Overall performance isn’t the fastest I’ve tested, but that’s expected thanks to Qualcomm’s Snapdragon 617 processor. Each Cat S60 comes with 32 GB of storage, 3 GB of memory, and a huge 3,800 milliamp-hour battery.
I was able to squeeze nearly two days of use out of the S60’s battery, which is a rare occurrence. The stellar battery life is a combination of processor, battery size and the smallish 4.7-inch 720p display not requiring a ton of power.
I can see in the dark, can you?
A built-in Flir camera uses infrared to help you see hotspots, even in the dark.

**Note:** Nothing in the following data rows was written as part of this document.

Lemma digits2_pos_mono (p q : positive) :
  Zpos p <= Zpos q -> Zpos (digits2_pos p) <= Zpos (digits2_pos q).
Proof.
  intros H. apply Zdigits2_ge.
  apply Z.le_trans with (Zpos p); [apply digits2_pos_lower|assumption].
Qed.

Lemma binary_round_aux_mag (s : bool) (p : positive) (e : Z) (l : location) s' m' e' :
  -1074 <= e ->
  binary_round_aux prec emax s (Zpos p) e l = S754_finite s' m' e' ->
  Zpos (digits2_pos p) + e <= Zpos (digits2_pos m') + e'.
Proof.
  intros He. unfold binary_round_aux.
  destruct (shr_fexp_mag p e l He) as (p1 & e1 & -> & M1 & He1).
  cbn [shr_m]. set (l1 := loc_of_shr_record _).
  pose proof (round_nearest_even_ge (Zpos p1) l1) as G.
  destruct (round_nearest_even (Zpos p1) l1) as [|p2|p2] eqn:R; try lia.
  destruct (shr_fexp_mag p2 e1 loc_Exact He1) as (p3 & e3 & -> & M3 & He3).
  cbn [shr_m]. pose proof (digits2_pos_mono p1 p2 G) as Mo.
  destruct (e3 <=? emax - prec); [|discriminate].
  intros [= <- <- <-]. lia.
Qed.

Lemma digits2_pos_iter_xO (p d : positive) :
  Zpos (digits2_pos (Pos.iter xO p d)) = Zpos (digits2_pos p) + Zpos d.
Proof.
  induction d as [|d IH] using Pos.peano_ind.
  - simpl. lia.
  - rewrite Pos.iter_succ. simpl digits2_pos. rewrite Pos2Z.inj_succ, IH. lia.
Qed.

Lemma binary_round_mag (s : bool) (p : positive) (e : Z) s' m' e' :
  -1074 <= e ->
  binary_round prec emax s p e = S754_finite s' m' e' ->
  Zpos (digits2_pos p) + e <= Zpos (digits2_pos m') + e'.
Proof.
  intros He. unfold binary_round, shl_align. rewrite fexp_64.
  destruct (Z.max (Zpos (digits2_pos p) + e - 53) (-1074) - e) as [|d|d] eqn:Ed.
  - apply binary_round_aux_mag. exact He.
  - apply binary_round_aux_mag. exact He.
  - intros H. apply binary_round_aux_mag in H; [|lia].
    rewrite digits2_pos_iter_xO in H. lia.
Qed.

(** ** The quotient [rgiant / floatn] *)

Lemma SFdiv_exp_le (m1 m2 : positive) (e1 e2 B : Z) :
  fexp prec emax (Zpos (digits2_pos m1) + e1 - (Zpos (digits2_pos m2) + e2) + 1) + 1 <= B ->
  B <= 971 ->
  sf_exp_le B (SFdiv prec emax (S754_finite false m1 e1) (S754_finite false m2 e2)) = true.
Proof.
  intros HB HB'. cbn [SFdiv]. unfold SFdiv_core_binary, Zdigits2.
  pose proof (digits2_pos_upper m1) as U1. pose proof (digits2_pos_lower m2) as L2.
  set (d1 := Zpos (digits2_pos m1)) in *. set (d2 := Zpos (digits2_pos m2)) in *.
  set (e' := Z.min (fexp prec emax (d1 + e1 - (d2 + e2))) (e1 - e2)).
  assert (He' : e' <= e1 - e2) by (unfold e'; lia).
  assert (He'' : e' <= fexp prec emax (d1 + e1 - (d2 + e2))) by (unfold e'; lia).
  set (m' := match e1 - e2 - e' with
             | Zpos _ => Z.shiftl (Zpos m1) (e1 - e2 - e')
             | 0 => Zpos m1
             | Zneg _ => 0
             end).
  assert (Hm' : 0 <= m' < 2 ^ (d1 + (e1 - e2 - e'))).
  { unfold m'. destruct (e1 - e2 - e') as [|k|k] eqn:Ek; try lia.
    - rewrite Z.add_0_r. lia.
    - rewrite Z.shiftl_mul_pow2, Z.pow_add_r by lia.
      assert (0 < 2 ^ Zpos k) by (apply Z.pow_pos_nonneg; lia). nia. }
  destruct (Z.div_eucl m' (Zpos m2)) as [q r] eqn:Eqr.
  assert (Eq : q = m' / Zpos m2) by (unfold Z.div; rewrite Eqr; reflexivity).
  assert (Hq : 0 <= q) by (rewrite Eq; apply Z.div_pos; lia).
  apply binary_round_aux_exp_le; [exact Hq| |exact HB'].
  rewrite fexp_64 in *.
  destruct (Z.eqb_spec q 0) as [Q0|Q0].
  - rewrite Q0. simpl Zdigits2. lia.
  - assert (Hge : Zpos m2 <= m').
    { destruct (Z.leb_spec (Zpos m2) m'); [assumption|].
      rewrite Z.div_small in Eq by lia. lia. }
    assert (Hpos : 0 < d1 + (e1 - e2 - e') - (d2 - 1)).
    { destruct (Z.ltb_spec 0 (d1 + (e1 - e2 - e') - (d2 - 1))); [assumption|].
      assert (2 ^ (d1 + (e1 - e2 - e')) <= 2 ^ (d2 - 1))
        by (apply Z.pow_le_mono_r; lia).
      lia. }
    assert (Dq : Zdigits2 q <= d1 + (e1 - e2 - e') - (d2 - 1)).
    { apply Zdigits2_le; [lia|]. split; [exact Hq|].
      rewrite Eq. apply Z.div_lt_upper_bound; [lia|].
      apply Z.lt_le_trans with (2 ^ (d1 + (e1 - e2 - e'))); [lia|].
      replace (d1 + (e1 - e2 - e')) with ((d2 - 1) + (d1 + (e1 - e2 - e') - (d2 - 1))) at 1 by lia.
      rewrite Z.pow_add_r by lia.
      apply Z.mul_le_mono_nonneg_r; [apply Z.pow_nonneg; lia|exact L2]. }
    lia.
Qed.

Forgoing the Cat S60’s ability to survive under five meters of water for an hour, or a 1.8 meter drop onto concrete, the headlining feature of the S60 is its Flir camera. For those unfamiliar, this camera captures light in the infrared spectrum, so it can detect the temperatures of objects around you. It’s the same tech police helicopters use to find bad guys at night. The company sells a snap-on camera for Android phones and iPhones that costs a whopping $250. The Cat S60 has it built-in.
A Flir camera app is preinstalled on the S60, and works in a similar way to the stock camera app. After opening the Flir app, you wait a second for the camera to start up, and then your surroundings are put on display in a fascinating mixture of blue, green, red, orange, and white colors. Each one represents a hot or cold temperature, with a chart of the temperature range to the right side of the display.
For someone like me, who sits in front of a computer 10 hours a day, having access to a Flir camera is more novelty than practical. But it completely makes sense for jobs like an exterminator, who is trying to look for a rodent in an attic, or a plumber who is looking for the source of a water leak.